Северус, сидя в библиотеке рядом с Гермионой, старался не думать о том, что она касается его бедра своим. Рон и Джинни расположились напротив, и нежный цветочный аромат Гермионы и пристальный взгляд темных глаз Джинни смущали его одинаково сильно.
Он порылся в памяти Гарри и нашел воспоминания о мисс Уизли. Ему открылась многолетняя страстная влюбленность Джинни, граничащая, по мнению Северуса, с одержимостью. «Вот же пакость», – подумал Снейп, закипая ужасающей злобой. Только шестнадцатилетней девчонки с нелегким прошлым и зацикленностью на своем герое-спасителе ему недоставало.
Гермиона шевельнулась и вздохнула, переворачивая страницу. Этот вздох заставил вообразить как наяву ее, распростертую на кровати, и собственные руки, ласкающие обнаженное девичье тело. С губ сорвался стон, вызванный вовсе не домашним заданием по Арифмантике. Северус был потрясен силой своей реакции. Определенные части его организма потребовали внимания, и он мысленно клял все на свете, усиленно изображая глубочайший интерес к спасительной домашней работе.
Очередной клоун, ничем не отличающийся от своих предшественников, задал написать доклад об истории возникновения какого-то проклятия, и Северус, отвлекшись от мыслей о сидящей рядом девушке, задумался над тем, что за непреходящая мировая несправедливость не позволила ему стать преподавателем ЗОТИ и в этом году.
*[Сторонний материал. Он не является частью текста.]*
Definition edit_rule_execute (s : Session)
  (ruleName : option string) (explanation : string) (condition : Condition)
  : Exec :=
  match edit_rule_target s ruleName with
  | None => ret (Error "Rule not found")
  | Some rule =>
      call (safeUpdateRule (rule_id rule)
              {| body_name := name rule;
                 body_condition := condition;
                 body_actions := actions rule |}
              (user_id (user s)) None None) ;;
      ret Success
  end.

Definition create_rule_execute (s : Session)
  (name : string) (condition : Condition) (actions : list Action) : Exec :=
  call (safeCreateRule
          {| body_name := name;
             body_condition := condition;
             body_actions := actions |}
          (user_id (user s)) None None) ;;
  ret Success.

Definition change_sender_category_execute (sender category : string) : Exec :=
  ret Success.

(** [rules.find((r) => r.group?.name === groupName)?.group?.id] *)
Definition add_to_group_groupId (s : Session) (groupName : option string)
  : option string :=
  match List.find
          (fun r => strictEq (option_map group_name (group r)) groupName)
          (rules s) with
  | Some r => option_map group_id (group r)
  | None => None
  end.

Definition add_to_group_execute (s : Session)
  (groupName : option string) (type value : string) : Exec :=
  let groupId := add_to_group_groupId s groupName in
  match groupId with
  | Some gid =>
      if negb (gid =? "") then
        match getGroupItemType type with
        | None => ret (Error "Invalid group item type")
        | Some groupItemType =>
            call (addGroupItem gid groupItemType value) ;;
            ret Success
        end
      else ret (Error "Group not found")
  | None => ret (Error "Group not found")
  end.

(** [matchedRule?.group?.items] *)
Definition matchedGroupItems (s : Session) : option (list GroupItem) :=
  match matchedRule s with
  | Some r => match group r with
              | Some g => items g
              | None => None
              end
  | None => None
  end.

(** [items?.find((item) => item.type === groupItemType && item.value === value)] *)
Definition findGroupItem (s : Session) (groupItemType : GroupItemType)
  (value : string) : option GroupItem :=
  match matchedGroupItems s with
  | Some its =>
      List.find (fun item => GroupItemType_eqb (item_type item) groupItemType
                             && (item_value item =? value)) its
  | None => None
  end.

Definition remove_from_group_execute (s : Session) (type value : string)
  : Exec :=
  match getGroupItemType type with
  | None => ret (Error "Invalid group item type")
  | Some groupItemType =>
      match findGroupItem s groupItemType value with
      | None => ret (Error "Group item not found")
      | Some groupItem =>
          call (deleteGroupItem (item_id groupItem) (user_id (user s))) ;;
          ret Success
      end
  end.

(** *** The tool registry of a session *)

(** What the decision-maker proposes: a tool name and the arguments for it,
    before any validation. *)
Inductive ToolArgs :=
| EditRuleArgs (ruleName : option string) (explanation : string)
    (condition : Condition)
| CreateRuleArgs (name : string) (condition : Condition)
    (actions : list Action)
| ChangeSenderCategoryArgs (sender category : string)
| AddToGroupArgs (groupName : option string) (type value : string)
| RemoveFromGroupArgs (type value : string)
| ReplyArgs (content : string).

(** [tool({ description, parameters, execute })]: [parameters] is the zod
    schema, read as the parser from proposed arguments to the validated
    arguments [execute] receives; [execute] is optional. *)
Record Tool := {
  description : string;
  Args : Type;
  parameters : ToolArgs -> option Args;
  execute : option (Args -> Exec)
}.

(** The schemas of [@/utils/ai/rule/create-rule-schema] are not part of the
    sources at hand and are taken as parameters. *)
Variable conditionSchema : Condition -> bool.
Variable createRuleSchema : string -> Condition -> list Action -> bool.
Variable getCreateRuleSchemaWithCategories :
  string * list string -> string -> Condition -> list Action -> bool.

(** [z.enum(["from", "subject"])] *)
Definition typeEnum (type : string) : bool :=
  (type =? "from") || (type =? "subject").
Затмевающая разум горечь – вкус навязчивого желания получить эту должность и уважение, которого он так страстно жаждал, – помогла справиться с проблемой. Северус облегченно выдохнул. Даже образ мадам Пинс в нижнем белье уже не спасал от мыслей о мисс Гермионе Грейнджер.
Снейп глянул на нее искоса и обратил внимание на темные круги вокруг ее глаз. Девчонка явно не высыпается. Ей не до размышлений о нем. Это идея Альбуса как пить дать: заставить Грейнджер заниматься анимагией; в результате она теперь постоянно занята и так устает, что не обращает внимания на странное поведение своих друзей. Ну а Рон с головой погрузился в квиддич, и Северус серьезно сомневался, способен ли тот вообще думать о чем-либо другом.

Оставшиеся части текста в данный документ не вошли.